Whatever the lines below say, output them exactly.
__________
(* ===== verification/Rendered.v ===== *)
(** * The algebra of rendered policies: [internal/rendered]

    Canonical form, equality, the delta between two versions and its
    application ([rendered.go]), and the identities of resolved rules
    ([ruleid.go]).  A nil policy is [None].  Pointers into a policy are values
    here: [Apply] works on the copies [Canonical] makes and shares nothing with
    its base. *)

From S2P Require Import Prelude GoStd Netip Wire.
From Stdlib Require Import Ascii.

(** ** Prefix texts *)

(** [HostRoute]. *)
Definition HostRoute (addr : Addr) : string :=
  let addr := Unmap addr in Prefix_text (PrefixFrom addr (BitLen addr)).

(** [NormalizeCIDR]. *)
Definition NormalizeCIDR (s : string) : string :=
  let s := TrimSpace s in
  match ParsePrefix s with
  | Some pfx => Prefix_String (Masked pfx)
  | None => match ParseAddr s with Some addr => HostRoute addr | None => s end
  end.

Definition canonicalCIDRs (l : list string) : list string :=
  canon String.le (NormalizeCIDR <$> l).

(** ** Ports *)

(** The order of [canonicalPorts]: by start, then by end. *)
Definition port_le (a b : PortRange) : Prop :=
  (prStart a < prStart b ∨ prStart a = prStart b ∧ prEnd a ≤ prEnd b)%Z.

#[export] Instance port_le_dec : RelDecision port_le.
Proof. intros a b. unfold port_le. apply _. Defined.
#[export] Instance port_le_po : PartialOrder port_le.
Proof.
  unfold port_le. split; [split|].
  - intros a. right. lia.
  - intros a b c. lia.
  - intros [s1 e1] [s2 e2]; cbn. intros. f_equal; lia.
Qed.
#[export] Instance port_le_total : Total port_le.
Proof. intros a b. unfold port_le. lia. Qed.

Definition canonicalPorts (l : list PortRange) : list PortRange := canon port_le l.

(** ** Policies *)

Definition canonicalRule (r : ResolvedRule) : ResolvedRule :=
  MkResolvedRule (rrRuleId r) (canonicalCIDRs (rrPeerCidrs r)) (rrProtocol r)
    (canonicalPorts (rrPorts r)).

Definition Empty : WorkloadPolicy := MkWorkloadPolicy 0 ENFORCEMENT_MODE_VISIBILITY [].

(** [indexRules]: a later rule with the same id replaces an earlier one. *)
Definition indexRules (rules : list ResolvedRule) : gmap string ResolvedRule :=
  foldl (λ m r, <[rrRuleId r := r]> m) ∅ rules.

(** [sort.Strings] on the keys of a map. *)
Definition sorted_ids {A} (m : gmap string A) : list string :=
  merge_sort String.le (elements (dom m)).

(** The rules of an index, in the order of their ids. *)
Definition rules_by_id (m : gmap string ResolvedRule) : list ResolvedRule :=
  omap (λ id, m !! id) (sorted_ids m).

Definition Canonical (p : option WorkloadPolicy) : WorkloadPolicy :=
  match p with
  | None => Empty
  | Some p =>
      MkWorkloadPolicy (wpVersion p) (wpMode p)
        (rules_by_id (indexRules (canonicalRule <$> wpInboundRules p)))
  end.

(** [Equal]: content, not version. *)
Definition without_version (p : WorkloadPolicy) : WorkloadPolicy :=
  MkWorkloadPolicy 0 (wpMode p) (wpInboundRules p).

Definition Equal (a b : option WorkloadPolicy) : bool :=
  bool_decide (without_version (Canonical a) = without_version (Canonical b)).

(** ** Deltas *)

Fixpoint portsEqual (a b : list PortRange) : bool :=
  match a, b with
  | [], [] => true
  | x :: a', y :: b' =>
      bool_decide (prStart x = prStart y) && bool_decide (prEnd x = prEnd y) && portsEqual a' b'
  | _, _ => false
  end.

(** [setDiff]: the elements of [cur] not in [old], and of [old] not in [cur]. *)
Definition setDiff (old cur : list string) : list string * list string :=
  (filter (λ s, s ∉ old) cur, filter (λ s, s ∉ cur) old).

(** The changes [Diff] emits for one rule id. *)
Definition ruleChanges (id : string) (old cur : option ResolvedRule) : list DeltaChange :=
  match old, cur with
  | None, Some c => [UpsertRule c]
  | Some _, None => [RemoveRuleId id]
  | Some o, Some c =>
      if negb (bool_decide (rrProtocol o = rrProtocol c)) || negb (portsEqual (rrPorts o) (rrPorts c))
      then [UpsertRule c]
      else
        let '(added, removed) := setDiff (rrPeerCidrs o) (rrPeerCidrs c) in
        (if decide (added = []) then [] else [AddPeers (MkPeerChange id added)]) ++
        (if decide (removed = []) then [] else [RemovePeers (MkPeerChange id removed)])
  | None, None => []
  end.

Definition Diff (from to : option WorkloadPolicy) : list DeltaChange :=
  let from := Canonical from in
  let to := Canonical to in
  let fromRules := indexRules (wpInboundRules from) in
  let toRules := indexRules (wpInboundRules to) in
  let ids := elements (dom fromRules) ++
             filter (λ id, fromRules !! id = None) (elements (dom toRules)) in
  (if decide (wpMode from = wpMode to) then [] else [SetMode (wpMode to)]) ++
  (merge_sort String.le ids ≫= λ id, ruleChanges id (fromRules !! id) (toRules !! id)).

Definition Delta (from to : option WorkloadPolicy) : PolicyDelta :=
  MkPolicyDelta (GetVersion from) (GetVersion to) (Diff from to).

(** The errors of [Apply], with the values they name. *)
Inductive ApplyError :=
| ErrBaseMismatch (applied from : Z)
| ErrUnknownRule (change : nat) (id : string)
| ErrMalformedChange (change : nat).

#[export] Instance ApplyError_eq_dec : EqDecision ApplyError.
Proof. solve_decision. Defined.

(** The position of the change an error names. *)
Definition error_index (e : ApplyError) : nat :=
  match e with
  | ErrBaseMismatch _ _ => 0
  | ErrUnknownRule i _ | ErrMalformedChange i => i
  end.

(** One change of the loop in [Apply], on the mode and the rules by id. *)
Definition applyChange (i : nat) (ch : DeltaChange)
    (st : EnforcementMode * gmap string ResolvedRule)
  : result ApplyError (EnforcementMode * gmap string ResolvedRule) :=
  let '(mode, rules) := st in
  match ch with
  | UpsertRule r => Ok (mode, <[rrRuleId r := canonicalRule r]> rules)
  | RemoveRuleId id => Ok (mode, delete id rules)
  | AddPeers pc =>
      match rules !! pcRuleId pc with
      | None => Err (ErrUnknownRule i (pcRuleId pc))
      | Some r =>
          let r' := MkResolvedRule (rrRuleId r)
                      (canonicalCIDRs (rrPeerCidrs r ++ pcPeerCidrs pc))
                      (rrProtocol r) (rrPorts r) in
          Ok (mode, <[pcRuleId pc := r']> rules)
      end
  | RemovePeers pc =>
      match rules !! pcRuleId pc with
      | None => Err (ErrUnknownRule i (pcRuleId pc))
      | Some r =>
          let gone := NormalizeCIDR <$> pcPeerCidrs pc in
          let r' := MkResolvedRule (rrRuleId r) (filter (λ p, p ∉ gone) (rrPeerCidrs r))
                      (rrProtocol r) (rrPorts r) in
          Ok (mode, <[pcRuleId pc := r']> rules)
      end
  | SetMode m => Ok (m, rules)
  | ChangeUnset => Err (ErrMalformedChange i)
  end.

Fixpoint applyChanges (i : nat) (chs : list DeltaChange)
    (st : EnforcementMode * gmap string ResolvedRule)
  : result ApplyError (EnforcementMode * gmap string ResolvedRule) :=
  match chs with
  | [] => Ok st
  | ch :: chs' => st' ← applyChange i ch st; applyChanges (S i) chs' st'
  end.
__________
• [ANSWER AREA]:
(* ===== verification/Rendered.v ===== *)
(** * The algebra of rendered policies: [internal/rendered]

    Canonical form, equality, the delta between two versions and its
    application ([rendered.go]), and the identities of resolved rules
    ([ruleid.go]).  A nil policy is [None].  Pointers into a policy are values
    here: [Apply] works on the copies [Canonical] makes and shares nothing with
    its base. *)

From S2P Require Import Prelude GoStd Netip Wire.
From Stdlib Require Import Ascii.

(** ** Prefix texts *)

(** [HostRoute]. *)
Definition HostRoute (addr : Addr) : string :=
  let addr := Unmap addr in Prefix_text (PrefixFrom addr (BitLen addr)).

(** [NormalizeCIDR]. *)
Definition NormalizeCIDR (s : string) : string :=
  let s := TrimSpace s in
  match ParsePrefix s with
  | Some pfx => Prefix_String (Masked pfx)
  | None => match ParseAddr s with Some addr => HostRoute addr | None => s end
  end.

Definition canonicalCIDRs (l : list string) : list string :=
  canon String.le (NormalizeCIDR <$> l).

(** ** Ports *)

(** The order of [canonicalPorts]: by start, then by end. *)
Definition port_le (a b : PortRange) : Prop :=
  (prStart a < prStart b ∨ prStart a = prStart b ∧ prEnd a ≤ prEnd b)%Z.

#[export] Instance port_le_dec : RelDecision port_le.
Proof. intros a b. unfold port_le. apply _. Defined.
#[export] Instance port_le_po : PartialOrder port_le.
Proof.
  unfold port_le. split; [split|].
  - intros a. right. lia.
  - intros a b c. lia.
  - intros [s1 e1] [s2 e2]; cbn. intros. f_equal; lia.
Qed.
#[export] Instance port_le_total : Total port_le.
Proof. intros a b. unfold port_le. lia. Qed.

Definition canonicalPorts (l : list PortRange) : list PortRange := canon port_le l.

(** ** Policies *)

Definition canonicalRule (r : ResolvedRule) : ResolvedRule :=
  MkResolvedRule (rrRuleId r) (canonicalCIDRs (rrPeerCidrs r)) (rrProtocol r)
    (canonicalPorts (rrPorts r)).

Definition Empty : WorkloadPolicy := MkWorkloadPolicy 0 ENFORCEMENT_MODE_VISIBILITY [].

(** [indexRules]: a later rule with the same id replaces an earlier one. *)
Definition indexRules (rules : list ResolvedRule) : gmap string ResolvedRule :=
  foldl (λ m r, <[rrRuleId r := r]> m) ∅ rules.

(** [sort.Strings] on the keys of a map. *)
Definition sorted_ids {A} (m : gmap string A) : list string :=
  merge_sort String.le (elements (dom m)).

(** The rules of an index, in the order of their ids. *)
Definition rules_by_id (m : gmap string ResolvedRule) : list ResolvedRule :=
  omap (λ id, m !! id) (sorted_ids m).

Definition Canonical (p : option WorkloadPolicy) : WorkloadPolicy :=
  match p with
  | None => Empty
  | Some p =>
      MkWorkloadPolicy (wpVersion p) (wpMode p)
        (rules_by_id (indexRules (canonicalRule <$> wpInboundRules p)))
  end.

(** [Equal]: content, not version. *)
Definition without_version (p : WorkloadPolicy) : WorkloadPolicy :=
  MkWorkloadPolicy 0 (wpMode p) (wpInboundRules p).

Definition Equal (a b : option WorkloadPolicy) : bool :=
  bool_decide (without_version (Canonical a) = without_version (Canonical b)).

(** ** Deltas *)

Fixpoint portsEqual (a b : list PortRange) : bool :=
  match a, b with
  | [], [] => true
  | x :: a', y :: b' =>
      bool_decide (prStart x = prStart y) && bool_decide (prEnd x = prEnd y) && portsEqual a' b'
  | _, _ => false
  end.

(** [setDiff]: the elements of [cur] not in [old], and of [old] not in [cur]. *)
Definition setDiff (old cur : list string) : list string * list string :=
  (filter (λ s, s ∉ old) cur, filter (λ s, s ∉ cur) old).

(** The changes [Diff] emits for one rule id. *)
Definition ruleChanges (id : string) (old cur : option ResolvedRule) : list DeltaChange :=
  match old, cur with
  | None, Some c => [UpsertRule c]
  | Some _, None => [RemoveRuleId id]
  | Some o, Some c =>
      if negb (bool_decide (rrProtocol o = rrProtocol c)) || negb (portsEqual (rrPorts o) (rrPorts c))
      then [UpsertRule c]
      else
        let '(added, removed) := setDiff (rrPeerCidrs o) (rrPeerCidrs c) in
        (if decide (added = []) then [] else [AddPeers (MkPeerChange id added)]) ++
        (if decide (removed = []) then [] else [RemovePeers (MkPeerChange id removed)])
  | None, None => []
  end.

Definition Diff (from to : option WorkloadPolicy) : list DeltaChange :=
  let from := Canonical from in
  let to := Canonical to in
  let fromRules := indexRules (wpInboundRules from) in
  let toRules := indexRules (wpInboundRules to) in
  let ids := elements (dom fromRules) ++
             filter (λ id, fromRules !! id = None) (elements (dom toRules)) in
  (if decide (wpMode from = wpMode to) then [] else [SetMode (wpMode to)]) ++
  (merge_sort String.le ids ≫= λ id, ruleChanges id (fromRules !! id) (toRules !! id)).

Definition Delta (from to : option WorkloadPolicy) : PolicyDelta :=
  MkPolicyDelta (GetVersion from) (GetVersion to) (Diff from to).

(** The errors of [Apply], with the values they name. *)
Inductive ApplyError :=
| ErrBaseMismatch (applied from : Z)
| ErrUnknownRule (change : nat) (id : string)
| ErrMalformedChange (change : nat).

#[export] Instance ApplyError_eq_dec : EqDecision ApplyError.
Proof. solve_decision. Defined.

(** The position of the change an error names. *)
Definition error_index (e : ApplyError) : nat :=
  match e with
  | ErrBaseMismatch _ _ => 0
  | ErrUnknownRule i _ | ErrMalformedChange i => i
  end.

(** One change of the loop in [Apply], on the mode and the rules by id. *)
Definition applyChange (i : nat) (ch : DeltaChange)
    (st : EnforcementMode * gmap string ResolvedRule)
  : result ApplyError (EnforcementMode * gmap string ResolvedRule) :=
  let '(mode, rules) := st in
  match ch with
  | UpsertRule r => Ok (mode, <[rrRuleId r := canonicalRule r]> rules)
  | RemoveRuleId id => Ok (mode, delete id rules)
  | AddPeers pc =>
      match rules !! pcRuleId pc with
      | None => Err (ErrUnknownRule i (pcRuleId pc))
      | Some r =>
          let r' := MkResolvedRule (rrRuleId r)
                      (canonicalCIDRs (rrPeerCidrs r ++ pcPeerCidrs pc))
                      (rrProtocol r) (rrPorts r) in
          Ok (mode, <[pcRuleId pc := r']> rules)
      end
  | RemovePeers pc =>
      match rules !! pcRuleId pc with
      | None => Err (ErrUnknownRule i (pcRuleId pc))
      | Some r =>
          let gone := NormalizeCIDR <$> pcPeerCidrs pc in
          let r' := MkResolvedRule (rrRuleId r) (filter (λ p, p ∉ gone) (rrPeerCidrs r))
                      (rrProtocol r) (rrPorts r) in
          Ok (mode, <[pcRuleId pc := r']> rules)
      end
  | SetMode m => Ok (m, rules)
  | ChangeUnset => Err (ErrMalformedChange i)
  end.

Fixpoint applyChanges (i : nat) (chs : list DeltaChange)
    (st : EnforcementMode * gmap string ResolvedRule)
  : result ApplyError (EnforcementMode * gmap string ResolvedRule) :=
  match chs with
  | [] => Ok st
  | ch :: chs' => st' ← applyChange i ch st; applyChanges (S i) chs' st'
  end.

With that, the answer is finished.